For those who do not know, Bermuda is a small Caribbean island. Cryptocurrency profits are not taxed there. Bermuda doesn’t impose income, capital gains, withholding or other taxes on digital assets or transactions, which involve cryptocurrencies.

7. Belarus

Βelarus in 2018 issued a law that legalizes the activities of cryptocurrencies and in fact, these activities are tax-free.
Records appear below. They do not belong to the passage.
Lemma fill_presets_never_crop_witness :
  exists tr,
    Double.handleFillVertical (Some phone_portrait) (Some Double.photo)
      (Some {| width := 396; height := 836 |}) = Some tr /\
    scale tr <= 1 /\
    screen_height (Double.scaledImage Double.photo 396 836 tr 0 0)
    <= 836 * (1 + Double.tolerance).
Proof.
  eexists. split; [reflexivity|].
  destruct (fill_presets_never_crop phone_portrait Double.photo
              {| width := 396; height := 836 |}
              {| scale :=
                   Double.div (Double.div 836 2436)
                     (Qmax (Double.div 396 1125) (Double.div 836 2436));
                 x := 0; y := 0 |} 0 0)
    as (_ & _ & _ & H1 & _ & H2);
    [reflexivity|split; vm_compute; discriminate..|right; right; reflexivity|].
  split; [exact H1|exact H2].
Defined.

(** X20. After "Fill Vertical" the image is as high as the screen, up to
    the rounding of the arithmetic, when the image and the screen have
    the same proportions, and it is lower than the screen when their
    proportions differ by more than the relative [Double.margin]
    [2^-50]; in no case is it higher than the screen by more than the
    relative [Double.tolerance]. *)
Theorem fill_vertical_reaches_height (t : Template) (img : HTMLImageElement)
    (d : Size) (tr : ImageTransform) (cx cy : Q) :
  has_device (Some t) = true ->
  Double.moderate (image_width img) -> Double.moderate (image_height img) ->
  Double.moderate (width d) -> Double.moderate (height d) ->
  Double.handleFillVertical (Some t) (Some img) (Some d) = Some tr ->
  let h :=
    screen_height (Double.scaledImage img (width d) (height d) tr cx cy) in
  h <= height d * (1 + Double.tolerance) /\
  (width d / image_width img == height d / image_height img ->
   height d * (1 - Double.tolerance) <= h) /\
  (Qmin (width d / image_width img) (height d / image_height img)
   * (1 + Double.margin)
   <= Qmax (width d / image_width img) (height d / image_height img) ->
   h < height d).
Proof.
  intros Hd Hiw Hih Hsw Hsh Hp.
  apply moderate_positive in Hiw, Hih, Hsw, Hsh.
  unfold Double.handleFillVertical in Hp.
  rewrite (getScreenDimensions_captured t d Hd), Hd in Hp.
  simpl negb in Hp. cbv iota zeta in Hp. injection Hp as <-.
  unfold Double.scaledImage, Double.mul, Double.div.
  cbn [screen_height scale].
  exact (vertical_height (image_width img) (image_height img) (width d)
           (height d) Hiw Hih Hsw Hsh).
Qed.

Lemma fill_vertical_reaches_height_witness :
  exists tr,
    Double.handleFillVertical (Some phone_portrait) (Some screenshot)
      (Some {| width := 396; height := 836 |}) = Some tr /\
    screen_height (Double.scaledImage screenshot 396 836 tr 0 0) < 836.
Proof.
  eexists. split; [reflexivity|].
  apply (fill_vertical_reaches_height phone_portrait screenshot
           {| width := 396; height := 836 |}
           {| scale :=
                Double.div (Double.div 836 1000)
                  (Qmax (Double.div 396 1000) (Double.div 836 1000));
              x := 0; y := 0 |} 0 0);
    [reflexivity|split; vm_compute; discriminate..|reflexivity|].
  vm_compute. discriminate.
Defined.

(** ** The branches of the renderer *)

(** [drawBackground] throws for a gradient of exactly one colour and for
    nothing else. *)
Lemma drawBackground_throws (t : Template) (c : HTMLCanvasElement) :
  drawBackground t c = Throw <->
  type t = "gradient" /\ List.length (colors (config t)) = 1%nat.
Proof.
  unfold drawBackground. cbv zeta.
  repeat case_bool_decide; split; try discriminate; intuition congruence.
Qed.

(** When it returns, it has filled the whole canvas, and has left the
    size of the canvas alone. *)
Lemma drawBackground_normal (t : Template) (c c1 : HTMLCanvasElement) :
  drawBackground t c = Normal c1 ->
  canvas_width c1 = canvas_width c /\ canvas_height c1 = canvas_height c /\
  exists p,
    painted c1 = painted c ++ [p] /\
    paint_shape p = FillRect 0 0 (canvas_width c) (canvas_height c) /\
    paint_clip p = None /\ paint_rotate p = None.
Proof.
  unfold drawBackground. cbv zeta.
  repeat case_bool_decide; try discriminate; intros [= <-];
    (split; [reflexivity|split; [reflexivity|]]);
    eexists; repeat split; reflexivity.
Qed.

(** The branch that [applyTemplate] takes on a canvas with a context. *)
Lemma applyTemplate_cases (net : Network) (cache : gmap string DeviceFrame)
    (c : HTMLCanvasElement) (img : HTMLImageElement) (t : Template)
    (wm : string) (tr : ImageTransform) (paid : bool) :
  has_context c = true ->
  let r := applyTemplate net cache c img t wm tr paid in
  (type t <> "device" /\ r = applyFlat cache c img t wm tr paid) \/
  (type t = "device" /\
   exists cache',
     (device (config t) = Some "phone" /\
      ((exists df,
          fst (loadDeviceFrame net cache phone_frame_path) = Resolved (Some df) /\
          r = applyPhoneReal df cache' c img t wm tr paid) \/
       (fst (loadDeviceFrame net cache phone_frame_path) = Resolved None /\
        r = applyPhoneFallback cache' c img t wm tr paid))) \/
     (device (config t) <> Some "phone" /\ device (config t) = Some "ipad" /\
      ((exists df,
          fst (loadDeviceFrame net cache ipad_frame_path) = Resolved (Some df) /\
          r = applyIpadReal df cache' c img t wm tr paid) \/
       (fst (loadDeviceFrame net cache ipad_frame_path) = Resolved None /\
        r = applyIpadFallback cache' c img t wm tr paid))) \/
     (device (config t) = Some "macbook" /\
      r = applyMacbook cache c img t wm tr paid) \/
     (device (config t) <> Some "phone" /\ device (config t) <> Some "ipad" /\
      device (config t) <> Some "macbook" /\
      r = applyBrowser cache c img t wm tr paid)).
Proof.
  intros Hctx. unfold applyTemplate, phone_frame_path, ipad_frame_path.
  rewrite Hctx. simpl negb. cbv iota zeta.
  case_bool_decide as Ht; [right|left; split; [assumption|reflexivity]].
  split; [assumption|].
  case_bool_decide as Hp.
  { destruct (loadDeviceFrame_resolves net cache
                "/device-frames/iphone-16-pro-max-black.png") as [o Ho].
    destruct (loadDeviceFrame net cache _) as [q cache'].
    cbn [fst] in Ho. subst q. exists cache'. left. split; [assumption|].
    destruct o as [df|]; [left; exists df|right]; split; reflexivity. }
  case_bool_decide as Hi.
  { destruct (loadDeviceFrame_resolves net cache
                "/device-frames/ipad-pro-13-landscape-silver.png") as [o Ho].
    destruct (loadDeviceFrame net cache _) as [q cache'].
    cbn [fst] in Ho. subst q. exists cache'. right. left.
    split; [assumption|]. split; [assumption|].
    destruct o as [df|]; [left; exists df|right]; split; reflexivity. }
  exists cache.
  case_bool_decide as Hm; right; right; [left|right]; auto.
Qed.

Section Outcomes.

Variables (cache : gmap string DeviceFrame) (c : HTMLCanvasElement)
  (img : HTMLImageElement) (t : Template) (wm : string)
  (tr : ImageTransform) (paid : bool).

Let single := type t = "gradient" /\ List.length (colors (config t)) = 1%nat.

Ltac outcomes :=
  cbv zeta; cbn [type config colors set_realScreenDimensions];
  repeat case_bool_decide; cbn [outcome applied];
  split; try discriminate; intuition congruence.

Lemma applyFlat_outcome :
  outcome (applyFlat cache c img t wm tr paid) = Rejected <-> single.
Proof. unfold single, applyFlat, drawBackground. outcomes. Qed.

Lemma applyBrowser_outcome :
  outcome (applyBrowser cache c img t wm tr paid) = Rejected <-> single.
Proof. unfold single, applyBrowser, drawBackground. outcomes. Qed.

Lemma applyMacbook_outcome :
  outcome (applyMacbook cache c img t wm tr paid) = Rejected <-> single.
Proof. unfold single, applyMacbook, drawBackground. outcomes. Qed.

Lemma applyIpadFallback_outcome :
  outcome (applyIpadFallback cache c img t wm tr paid) = Rejected <-> single.
Proof. unfold single, applyIpadFallback, drawBackground. outcomes. Qed.

Lemma applyIpadReal_outcome (df : DeviceFrame) :
  outcome (applyIpadReal df cache c img t wm tr paid) = Rejected <-> single.
Proof. unfold single, applyIpadReal, drawBackground. outcomes. Qed.

Lemma applyPhoneFallback_outcome :
  outcome (applyPhoneFallback cache c img t wm tr paid) = Rejected <-> single.
Proof. unfold single, applyPhoneFallback, drawBackground. outcomes. Qed.

Lemma applyPhoneReal_outcome (df : DeviceFrame) :
  outcome (applyPhoneReal df cache c img t wm tr paid) = Rejected <-> single.
Proof. unfold single, applyPhoneReal, drawBackground. outcomes. Qed.

End Outcomes.

(** With colours that are CSS colours, a render on a canvas with a
    context is rejected for a gradient of exactly one colour and for
    nothing else. *)
Lemma applyTemplate_rejects (net : Network) (cache : gmap string DeviceFrame)
    (c : HTMLCanvasElement) (img : HTMLImageElement) (t : Template)
    (wm : string) (tr : ImageTransform) (paid : bool) :
  has_context c = true ->
  outcome (applyTemplate net cache c img t wm tr paid) = Rejected <->
  type t = "gradient" /\ List.length (colors (config t)) = 1%nat.
Proof.
  intros Hctx.
  destruct (applyTemplate_cases net cache c img t wm tr paid Hctx)
    as [[Ht ->]|[Ht [cache' H]]].
  - apply applyFlat_outcome.
  - assert (Hn : ~ (type t = "gradient" /\
                    List.length (colors (config t)) = 1%nat))
      by (rewrite Ht; intros [? _]; discriminate).
    destruct H as [(_ & [(df & _ & ->)| [_ ->]])
                  |[(_ & _ & [(df & _ & ->)| [_ ->]])
                  |[[_ ->]|(_ & _ & _ & ->)]]];
      rewrite ?applyPhoneReal_outcome, ?applyPhoneFallback_outcome,
        ?applyIpadReal_outcome, ?applyIpadFallback_outcome,
        ?applyMacbook_outcome, ?applyBrowser_outcome; tauto.
Qed.

Lemma applyTemplate_device_resolves (net : Network)
    (cache : gmap string DeviceFrame) (c : HTMLCanvasElement)
    (img : HTMLImageElement) (t : Template) (wm : string)
    (tr : ImageTransform) (paid : bool) :
  has_context c = true -> type t = "device" ->
  outcome (applyTemplate net cache c img t wm tr paid) = Resolved tt.
Proof.
  intros Hctx Ht.
  destruct (outcome (applyTemplate net cache c img t wm tr paid))
    as [[]|] eqn:E; [reflexivity|].
  apply applyTemplate_rejects in E as [E _]; [|assumption]. congruence.
Qed.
This law will be revised in 2023. Their law stipulates that mining and investing in cryptocurrencies are considered personal investments.

8. Hong-Kong

Hong Kong’s relationship with cryptocurrencies is complex. In 2020, a new directive on cryptocurrencies was issued that cryptocurrencies will be taxed based on their use. More specifically, they state “If the digital assets are purchased for long-term investment purposes, any profits from the sale will not be subject to profit tax.

9. El Salvador

Earlier this year, in El Salvador, a law was passed to legalize Bitcoin. There is still no legal framework in the country around tax exemptions for cryptocurrencies, but the government has shown intention to approach foreign investors with portfolios. For that reason, El Salvador will exempt them from paying taxes on their profits in Bitcoin.

10. Malaysia

There is no capital gains tax in Malaysia. More specifically cryptocurrencies aren’t taxed on capital gains as digital currencies due to cryptos aren’t considered assets or permanent money by local authorities. Businesses involved in crypto are subject to Malaysian income tax.

11. Slovenia

Finally, Slovenia has different management systems for individuals and businesses in taxation. Individuals aren’t subject to capital gains tax when selling cryptocurrencies, profits are not considered income, but companies that receive payments in cryptocurrencies or make profits through mining are required to pay tax to the state based on the corporation.

To conclude…

Levying taxes on income and capital gains from Bitcoin and other cryptocurrencies is now common. However, there are several countries that are bucking the trend, keen to see how this emerging asset class develops and to encourage innovation.

Even in these countries, tax laws are subject to change and are often complex for both businesses and individuals.